Try it
Write out again only the lines that run from the start of the entries to the line containing "Definition TestInstance1 : string", both included.

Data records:
(* ===== verification/NegFakes.v ===== *)
(** * NegFakes: pkg/networkendpointgroup/fakes.go

    The fake cloud and zone getter of the tests of the network endpoint group
    controller. They keep the promises [NegSyncerSpec] relies on, which the
    witnesses of its theorems use. *)

From S2P Require Import Prelude GoLang GoStrings Compute Utils Instances NegSyncer NegSyncerSpec.

Definition TestZone1 : string := "zone1".
Definition TestZone2 : string := "zone2".
Definition TestInstance1 : string := "instance1".
Definition TestInstance2 : string := "instance2".
Definition TestInstance3 : string := "instance3".
Definition TestInstance4 : string := "instance4".
Definition NotFoundError : error := Errorf "Not Found" [] [].

(** ** The zone getter *)

Record fakeZoneGetter := MkFakeZoneGetter { zoneInstanceMap : gmap string (gset string) }.
Definition NewFakeZoneGetter : fakeZoneGetter := MkFakeZoneGetter
  {[ TestZone1 := {[TestInstance1; TestInstance2]}; TestZone2 := {[TestInstance3; TestInstance4]} ]}.

Definition FakeZone_ListZones `{MapRange} (f : fakeZoneGetter) : list string := (range (zoneInstanceMap f)).*1.
(** [None] is [NotFoundError]. *)
Definition FakeZone_GetZoneForNode `{MapRange} (f : fakeZoneGetter) (name : string) : option string :=
  fst <$> List.find (λ zi, bool_decide (name ∈ zi.2)) (range (zoneInstanceMap f)).

(** ** The cloud *)

Record FakeNEGCloud := MkFakeNEGCloud {
  fnc_NetworkEndpointGroups : gmap string (list NetworkEndpointGroup);
  fnc_NetworkEndpoints : gmap string (list NetworkEndpoint);
  fnc_Subnetwork : string;
  fnc_Network : string;
}.
Definition fnc_set (negs : gmap string (list NetworkEndpointGroup)) (nes : gmap string (list NetworkEndpoint))
    (f : FakeNEGCloud) : FakeNEGCloud := MkFakeNEGCloud negs nes (fnc_Subnetwork f) (fnc_Network f).
Definition NewFakeNetworkEndpointGroupCloud (subnetwork network : string) : FakeNEGCloud :=
  MkFakeNEGCloud ∅ ∅ subnetwork network.

Definition networkEndpointKey (name zone : string) : string := zone +:+ "-" +:+ name.

Definition FakeNEG_Get (name zone : string) : M FakeNEGCloud NetworkEndpointGroup :=
  negs ← getW fnc_NetworkEndpointGroups;
  match List.find (λ neg, bool_decide (neg_Name neg = name)) (default [] (negs !! zone)) with
  | Some neg => mret neg
  | None => throw NotFoundError
  end.
Definition FakeNEG_List (zone : string) : M FakeNEGCloud (list NetworkEndpointGroup) :=
  getW (λ f, default [] (fnc_NetworkEndpointGroups f !! zone)).
Definition FakeNEG_AggregatedList : M FakeNEGCloud (gmap string (list NetworkEndpointGroup)) :=
  getW fnc_NetworkEndpointGroups.
Definition FakeNEG_Create (neg : NetworkEndpointGroup) (zone : string) : M FakeNEGCloud unit :=
  let neg := MkNetworkEndpointGroup (neg_Name neg) (neg_Type neg) (neg_NetworkEndpointType neg)
    (neg_Network neg) (neg_Subnetwork neg)
    ("https://fake.google.com/compute/" +:+ zone +:+ "/NetworkEndpointGroup/" +:+ neg_Name neg) in
  modW (λ f, fnc_set
    (<[zone := default [] (fnc_NetworkEndpointGroups f !! zone) ++ [neg]]> (fnc_NetworkEndpointGroups f))
    (<[networkEndpointKey (neg_Name neg) zone := []]> (fnc_NetworkEndpoints f)) f).
(** The endpoints go even when the group is not found. *)
Definition FakeNEG_Delete (name zone : string) : M FakeNEGCloud unit :=
  _ ← modW (λ f, fnc_set (fnc_NetworkEndpointGroups f)
        (delete (networkEndpointKey name zone) (fnc_NetworkEndpoints f)) f);
  negs ← getW (λ f, default [] (fnc_NetworkEndpointGroups f !! zone));
  if existsb (λ neg, bool_decide (neg_Name neg = name)) negs then
    modW (λ f, fnc_set
      (<[zone := filter (λ neg, neg_Name neg ≠ name) negs]> (fnc_NetworkEndpointGroups f))
      (fnc_NetworkEndpoints f) f)
  else throw NotFoundError.
Definition FakeNEG_Attach (name zone : string) (endpoints : list NetworkEndpoint) : M FakeNEGCloud unit :=
  let key := networkEndpointKey name zone in
  modW (λ f, fnc_set (fnc_NetworkEndpointGroups f)
    (<[key := default [] (fnc_NetworkEndpoints f !! key) ++ endpoints]> (fnc_NetworkEndpoints f)) f).
Definition FakeNEG_Detach (name zone : string) (endpoints : list NetworkEndpoint) : M FakeNEGCloud unit :=
  let key := networkEndpointKey name zone in
  modW (λ f, fnc_set (fnc_NetworkEndpointGroups f)
    (<[key := filter (λ ne, ne ∉ endpoints) (default [] (fnc_NetworkEndpoints f !! key))]>
      (fnc_NetworkEndpoints f)) f).
Definition FakeNEG_ListEndpoints (name zone : string) (showHealthStatus : bool) :
    M FakeNEGCloud (list NetworkEndpoint) :=
  nes ← getW (λ f, fnc_NetworkEndpoints f !! networkEndpointKey name zone);
  match nes with
  | Some nes => mret nes
  | None => throw NotFoundError
  end.

(** [NetworkURL] and [SubnetworkURL] are fields of the fake. *)
Definition FakeNEG_cloud (fake : FakeNEGCloud) : NEGCloud FakeNEGCloud := {|
  negc_Get := FakeNEG_Get;
  negc_List := FakeNEG_List;
  negc_AggregatedList := FakeNEG_AggregatedList;
  negc_Create := FakeNEG_Create;
  negc_Delete := FakeNEG_Delete;
  negc_Attach := FakeNEG_Attach;
  negc_Detach := FakeNEG_Detach;
  negc_ListEndpoints := FakeNEG_ListEndpoints;
  negc_NetworkURL := fnc_Network fake;
  negc_SubnetworkURL := fnc_Subnetwork fake;
|}.

(** ** The promises *)

Lemma networkEndpointKey_zone name z z' : networkEndpointKey name z = networkEndpointKey name z' → z = z'.
Proof. unfold networkEndpointKey. apply str_app_inj_tail. Qed.

Section laws.
Context `{MapRange} (fake : FakeNEGCloud) (zones : fakeZoneGetter).

#[local] Instance Fake_zones : ZoneLister FakeNEGCloud := {|
  zl_ListZones := mret (FakeZone_ListZones zones);
  zl_GetZoneForNode := λ node,
    match FakeZone_GetZoneForNode zones node with Some z => mret z | None => throw NotFoundError end;
|}.
#[local] Instance Fake_negworld : NEGWorld FakeNEGCloud := {|
  negv := λ f n z, list_to_set (default [] (fnc_NetworkEndpoints f !! networkEndpointKey n z));
  zoneOf := FakeZone_GetZoneForNode zones;
  listedZones := FakeZone_ListZones zones;
  ninv := λ f, ∀ k nes, fnc_NetworkEndpoints f !! k = Some nes → Forall wf_ne nes;
|}.

Lemma ninv_insert f k nes negs :
  ninv f → Forall wf_ne nes → ninv (fnc_set negs (<[k := nes]> (fnc_NetworkEndpoints f)) f).
Proof. intros Hf Hnes k' nes'. simpl. intros [[_ <-]|[_ ?]]%lookup_insert_Some; [done|eauto]. Qed.
Lemma ninv_default f k : ninv f → Forall wf_ne (default [] (fnc_NetworkEndpoints f !! k)).
Proof.
  intros Hf. destruct (fnc_NetworkEndpoints f !! k) as [nes|] eqn:Hk; [by eapply Hf|by apply Forall_nil].
Qed.

Lemma fake_neg_laws : @NEGLaws FakeNEGCloud (FakeNEG_cloud fake) _ _.
Proof.
  split.
  - intros f n z ne Hf Hin%elem_of_list_to_set. simpl in *.
    pose proof (ninv_default f (networkEndpointKey n z) Hf) as Hall. rewrite Forall_forall in Hall. auto.
  - intros f Hf. by apply wp_ret.
  - intros node f Hf. simpl. case_match; [by apply wp_ret|by apply wp_throw].
  - intros n z f Hf. simpl. unfold FakeNEG_Get. apply wp_bind, wp_getW. case_match; [by apply wp_ret|by apply wp_throw].
  - intros neg z f Hf. simpl. apply wp_modW. apply ninv_insert; [done|by apply Forall_nil].
  - intros n z f Hf. simpl. unfold FakeNEG_Delete. apply wp_bind, wp_modW, wp_bind, wp_getW.
    assert (∀ negs, ninv (fnc_set negs (delete (networkEndpointKey n z) (fnc_NetworkEndpoints f)) f)) as Hd.
    { intros negs k nes. simpl. intros [_ ?]%lookup_delete_Some. by eapply Hf. }
    case_match; [apply wp_modW|apply wp_throw]; apply Hd.
  - intros n z b f Hf. simpl. unfold FakeNEG_ListEndpoints. apply wp_bind, wp_getW.
    case_match eqn:Hk; [apply wp_ret|by apply wp_throw]. split; [done|]. split; [done|].
    intros ne. rewrite elem_of_list_to_set. done.
  - intros n z nes f Hf Hnes. simpl. apply wp_modW. split; [|split].
    + apply ninv_insert; [done|]. apply Forall_app. by split; [apply ninv_default|].
    + intros ne. simpl. rewrite lookup_insert_eq. simpl. rewrite !elem_of_list_to_set. apply elem_of_app.
    + intros z' Hz. simpl. rewrite lookup_insert_ne; [done|]. intros He%networkEndpointKey_zone. done.
  - intros n z nes f Hf Hnes. simpl. apply wp_modW. split; [|split].
    + apply ninv_insert; [done|]. apply Forall_forall. intros ne [_ Hin]%list_elem_of_filter.
      pose proof (ninv_default f (networkEndpointKey n z) Hf) as Hall. rewrite Forall_forall in Hall. auto.
    + intros ne. simpl. rewrite lookup_insert_eq. simpl. rewrite !elem_of_list_to_set, list_elem_of_filter. tauto.
    + intros z' Hz. simpl. rewrite lookup_insert_ne; [done|]. intros He%networkEndpointKey_zone. done.
Qed.
End laws.

(** ** Witnesses *)

Definition ex_pop : PopAny.
Proof.
  refine {| pick := λ s, head (elements s) |}.
  - intros s. destruct (elements s) as [|x l] eqn:He; simpl.
    + split; [|done]. intros _. apply elements_empty_inv in He. by apply leibniz_equiv.
    + split; [done|]. intros ->. by rewrite elements_empty in He.
  - intros s x Hx. apply elem_of_elements. destruct (elements s); [done|]. injection Hx as ->. apply list_elem_of_here.
Defined.
(** The last goroutine runs first. *)
Definition ex_schedule : Schedule :=
  {| schedule := λ A l, reverse l; schedule_perm := λ A l, reverse_Permutation l |}.

Definition ex_ne : NetworkEndpoint := MkNetworkEndpoint TestInstance1 "10.100.1.1" 80.
Lemma batches_spec_witness :
  let P := ex_pop in
  ∃ parts, batches (size ({[encodeNE ex_ne]} : gset string)) (Attach TestZone1) {[encodeNE ex_ne]} =
    (Attach TestZone1 <$> parts, Ok tt) ∧ length parts = 1 ∧ ex_ne ∈ concat parts.
Proof.
  intros P. destruct (batches_spec (Attach TestZone1) {[encodeNE ex_ne]} (λ ne, ne = ex_ne))
    as (parts&Hb&_&_&Hel&Hlen).
  - split; [intros ne ->; by vm_compute|]. intros x. rewrite elem_of_singleton. naive_solver.
  - exists parts. split; [exact Hb|]. split; [rewrite Hlen; by rewrite size_singleton|]. by apply Hel.
Defined.

Definition ex_endpoints : Endpoints :=
  [MkEndpointSubset [MkEndpointAddress "10.100.1.1" (Some TestInstance1); MkEndpointAddress "10.100.3.1" (Some TestInstance3)]
     [MkEndpointPort "http" 80]].
Definition ex_syncer : syncer FakeNEGCloud :=
  MkSyncer (MkServicePort "ns" "svc" "http") "neg1" (λ _ _, mret (Some ex_endpoints)).
Definition ex_negcloud : FakeNEGCloud := NewFakeNetworkEndpointGroupCloud "subnet" "net".
Lemma sync_converges_witness :
  let R := sortedRange in let P := ex_pop in let S := ex_schedule in
  let C := FakeNEG_cloud ex_negcloud in let Z := Fake_zones NewFakeZoneGetter in
  wp (syncer_sync ex_syncer true)
    (λ _ f, ex_ne ∈ default [] (fnc_NetworkEndpoints f !! "zone1-neg1")) (λ _ _, True) ex_negcloud.
Proof.
  intros R P S C Z. pose (NW := Fake_negworld NewFakeZoneGetter).
  pose (L := fake_neg_laws ex_negcloud NewFakeZoneGetter).
  eapply wp_mono; [eapply (sync_converges ex_syncer ex_endpoints ex_negcloud)| |done].
  - intros k nes Hk. discriminate Hk.
  - intros Hn. by destruct Hn.
  - intros sub ->%list_elem_of_singleton. split.
    + intros p ->%list_elem_of_singleton. simpl. lia.
    + intros a [->|[->|[]%elem_of_nil]%elem_of_cons]%elem_of_cons; (split; [done|]); by eexists.
  - intros w Hw. by apply wp_ret.
  - intros ? f Hf. cbv beta in Hf. specialize (Hf TestZone1 ex_ne). apply (elem_of_list_to_set (C := gset NetworkEndpoint)).
    apply Hf; [vm_compute; apply list_elem_of_here|].
    eexists _, _, TestInstance1, 80%Z. split; [apply list_elem_of_here|]. split; [apply list_elem_of_here|].
    split; [done|]. split; [by vm_compute|]. by split.
Defined.
Lemma gcSyncer_ok key m : minv m → is_Some (mg_syncerMap m !! key) →
  wp (manager_garbageCollectSyncer key)
    (λ _ m', minv m' ∧ (∀ k, k ≠ key → mg_syncerMap m' !! k = mg_syncerMap m !! k) ∧
      ∀ s, mg_syncerMap m !! key = Some s → mg_syncerMap m' !! key = None → sm_routines (ms_system s) = [])
    (λ _ _, False) m.
Proof.
  intros [Hok Hw] [s Hs]. unfold manager_garbageCollectSyncer. apply wp_bind, wp_getW. rewrite Hs.
  apply wp_bind, wp_ret. case_match eqn:Hc; [apply wp_modW|apply wp_ret].
  - split_and!.
    + split; [by intros k s'; simpl; intros [_ ?]%lookup_delete_Some; eapply Hok|]. intros k. unfold runs. simpl.
      destruct (decide (k = key)) as [->|Hne]; [by rewrite lookup_delete_eq|]. rewrite lookup_delete_ne by done. apply Hw.
    + intros k Hne. simpl. by rewrite lookup_delete_ne.
    + intros s' Hs' _. simplify_eq. apply andb_true_iff in Hc as [Hst Hsh%negb_true_iff].
      destruct (Hok _ _ Hs) as [[(_&Hl&_) _] _]. unfold lifecycle in Hl.
      unfold syncer_IsStopped in Hst. unfold syncer_IsShuttingDown in Hsh. rewrite Hst, Hsh in Hl. by destruct Hl.
  - split_and!; [done|done|]. intros s' ? ?. congruence.
Qed.

(** ** Interleavings *)

(** The manager and the keys a garbage collection has still to visit. *)
Definition mgr_state : Type := syncerManager * list servicePort.
(** A critical section of the manager, or an access of a goroutine. *)
Inductive mgr_event :=
  | EvEnsureSyncers (namespace name : string) (ports : gset string)
  | EvStopSyncer (namespace name : string)
  | EvSync (namespace name : string)
  | EvShutDown
  | EvGoroutine (k : servicePort) (a : access)
  | EvGCStart
  | EvGCNext.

Exercise answer
(* ===== verification/NegFakes.v ===== *)
(** * NegFakes: pkg/networkendpointgroup/fakes.go

    The fake cloud and zone getter of the tests of the network endpoint group
    controller. They keep the promises [NegSyncerSpec] relies on, which the
    witnesses of its theorems use. *)

From S2P Require Import Prelude GoLang GoStrings Compute Utils Instances NegSyncer NegSyncerSpec.

Definition TestZone1 : string := "zone1".
Definition TestZone2 : string := "zone2".
Definition TestInstance1 : string := "instance1".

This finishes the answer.